=== Section Start ===

(** ** The chunks of the bins as blocks of the row *)

Lemma bin_block s av b0 l T L i x :
  heap_ok s av b0 l T L -> valid_bin i -> x ∈ L i ->
  exists pre z post, l = pre ++ mkBlock z false :: post /\ x = b0 + total pre /\ head (st_mem s) x = z + 1 /\ chunksize s x = z
    /\ z mod 16 = 0 /\ 32 <= z /\ z + 64 < 18446744073709551616 /\ z + 32 <= system_mem s av /\ (2 <= i -> bin_index z = i).
Proof.
  intros Hok Hi Hx. destruct (heap_facts _ _ _ _ _ _ Hok) as (Hs & _ & Ht & HT & Hb0 & _ & Hend & _). pose proof Hok as [].
  assert (x ∈ frees b0 l) as Hf by (apply hk_free; by exists i). destruct (frees_split _ _ _ Hf) as (pre & z & post & -> & ->).
  exists pre, z, post. rewrite total_app in *. cbn [total bsize] in *.
  apply seg_app in hk_row as (pv & Hpre & Hh & Hm & H32 & Hfr & Hpost). cbn [bsize bused] in *. destruct (Hfr eq_refl) as [-> _].
  assert (sized pre /\ sized post) as [Hs1 Hs2] by (split; by eapply seg_sized).
  pose proof (total_nonneg _ Hs1) as [? _]. pose proof (total_nonneg _ Hs2) as [? _].
  destruct (header_reads s _ z true Hh Hm ltac:(lia)) as (_ & Hc & _).
  split_and!; try done; try lia. intros H2. pose proof (bo_index _ _ _ _ _ hk_bins i _ ltac:(unfold valid_bin in Hi; lia) Hx) as Hidx.
  unfold head, off_size in Hidx. rewrite Hh in Hidx. rewrite <- Hidx. f_equal. cbn. lia.
Qed.

(** Every free block is in a bin. *)
Lemma block_bin s av b0 l T L b :
  heap_ok s av b0 l T L -> b ∈ l -> bused b = false ->
  exists i x, valid_bin i /\ x ∈ L i /\ head (st_mem s) x = bsize b + 1 /\ 32 <= bsize b /\ bsize b mod 16 = 0 /\ (2 <= i -> bin_index (bsize b) = i).
Proof.
  intros Hok (pre & post & ->)%list_elem_of_split Hu. destruct b as [z u]. cbn in Hu. subst u. cbn [bsize].
  assert (b0 + total pre ∈ frees b0 (pre ++ mkBlock z false :: post)) as Hf by (rewrite frees_app; cbn [frees bused]; in_auto).
  apply (hk_free _ _ _ _ _ _ Hok) in Hf as (i & Hi & Hx). exists i, (b0 + total pre).
  pose proof (hk_row _ _ _ _ _ _ Hok) as Hrow. apply seg_app in Hrow as (pv & Hpre & Hh & Hm & H32 & Hfr & _). cbn [bsize bused] in *. destruct (Hfr eq_refl) as [-> _].
  split_and!; try done. intros H2. pose proof (bo_index _ _ _ _ _ (hk_bins _ _ _ _ _ _ Hok) i _ ltac:(unfold valid_bin in Hi; lia) Hx) as Hidx.
  unfold head, off_size in Hidx. rewrite Hh in Hidx. rewrite <- Hidx. f_equal. cbn. lia.
Qed.

(** A bin has at most as many chunks as the row has blocks. *)
Lemma bin_length s av b0 l T L i : heap_ok s av b0 l T L -> valid_bin i -> (length (L i) <= length l)%nat.
Proof.
  intros Hok Hi. pose proof (hk_bins _ _ _ _ _ _ Hok) as Hb. destruct (bo_list _ _ _ _ _ Hb i Hi) as (_ & [_ Hn]%list.NoDup_cons & _).
  assert (length (starts b0 l) = length l) as <- by (clear; revert b0; induction l as [|b l IH]; intros b0; cbn; [done|by rewrite IH]).
  apply submseteq_length, NoDup_submseteq; [done|]. intros x Hx. by apply (bo_in _ _ _ _ _ Hb i).
Qed.

(** ** Results *)

(** [p] is what the request of [nb] bytes gets, and the state after it is the
    heap after the abstract allocation; the globals and the memory of the blocks
    in use do not change. *)
Definition served (s s' : state) (av b0 : Z) (l : list block) (T nb : Z) (c : option Z) (p : Z) : Prop :=
  st_gl s' = st_gl s /\ keeps_data b0 l (st_mem s) (st_mem s') /\ exists off l' T' L', p = chunk2mem (b0 + off) /\ abs_malloc nb l T c off l' T' /\ heap_ok s' av b0 l' T' L'.

Lemma used_served s s' av b0 pre z post T nb L' :
  st_gl s' = st_gl s -> nb <= z ->
  heap_ok s' av b0 (used_row nb z pre post) T L' /\ keeps_data b0 (pre ++ mkBlock z false :: post) (st_mem s) (st_mem s') ->
  served s s' av b0 (pre ++ mkBlock z false :: post) T nb (Some z) (chunk2mem (b0 + total pre)).
Proof.
  intros Hgl Hz [Hok Hk]. split; [done|]. split; [done|]. exists (total pre), (used_row nb z pre post), T, L'. split; [done|]. split; [|done].
  unfold used_row. destruct (Z.ltb_spec z (nb + 32)); constructor; (done || lia).
Qed.

Lemma keeps_trans b0 l (m m1 m2 : memory) : keeps_data b0 l m m1 -> keeps_data b0 l m1 m2 -> keeps_data b0 l m m2.
Proof. intros H1 H2 c Hc. rewrite (H2 c Hc). by apply H1. Qed.

(** Steps that serve nothing yet may come before. *)
Lemma served_from s s0 s' av b0 l T nb c p :
  st_gl s = st_gl s0 -> keeps_data b0 l (st_mem s0) (st_mem s) -> served s s' av b0 l T nb c p -> served s0 s' av b0 l T nb c p.
Proof. intros E Hk (Hgl & Hk' & H). split; [congruence|]. split; [by apply (keeps_trans _ _ _ (st_mem s))|done]. Qed.

(** ** Handing out a whole chunk *)

Lemma used_row_whole z pre post : used_row z z pre post = pre ++ mkBlock z true :: post.
Proof. unfold used_row. by rewrite (proj2 (Z.ltb_lt _ _)) by lia. Qed.

(** What the routines on one bin write is not in the memory of blocks in use. *)
Lemma heap_outside s av b0 l T L i ll c :
  heap_ok s av b0 l T L -> valid_bin i -> (forall y, y ∈ ll -> y ∈ L i) -> data_cell b0 l c -> outside av i ll c /\ not_map av c.
Proof.
  intros Hok Hi Hll Hc. destruct (heap_facts _ _ _ _ _ _ Hok) as (Hs & _ & _ & HT & _ & _ & _ & Hsep).
  apply (data_outside av b0 l T); try done. intros y Hy. apply (hk_free _ _ _ _ _ _ Hok). exists i. auto.
Qed.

=== Section End ===

Task description —
Begin with the line that has "destruct (header_reads s" in the listing above and end after the line that has "Lemma block_bin s"; output those lines exactly.

Problem solution —
  destruct (header_reads s _ z true Hh Hm ltac:(lia)) as (_ & Hc & _).
  split_and!; try done; try lia. intros H2. pose proof (bo_index _ _ _ _ _ hk_bins i _ ltac:(unfold valid_bin in Hi; lia) Hx) as Hidx.
  unfold head, off_size in Hidx. rewrite Hh in Hidx. rewrite <- Hidx. f_equal. cbn. lia.
Qed.

(** Every free block is in a bin. *)
Lemma block_bin s av b0 l T L b :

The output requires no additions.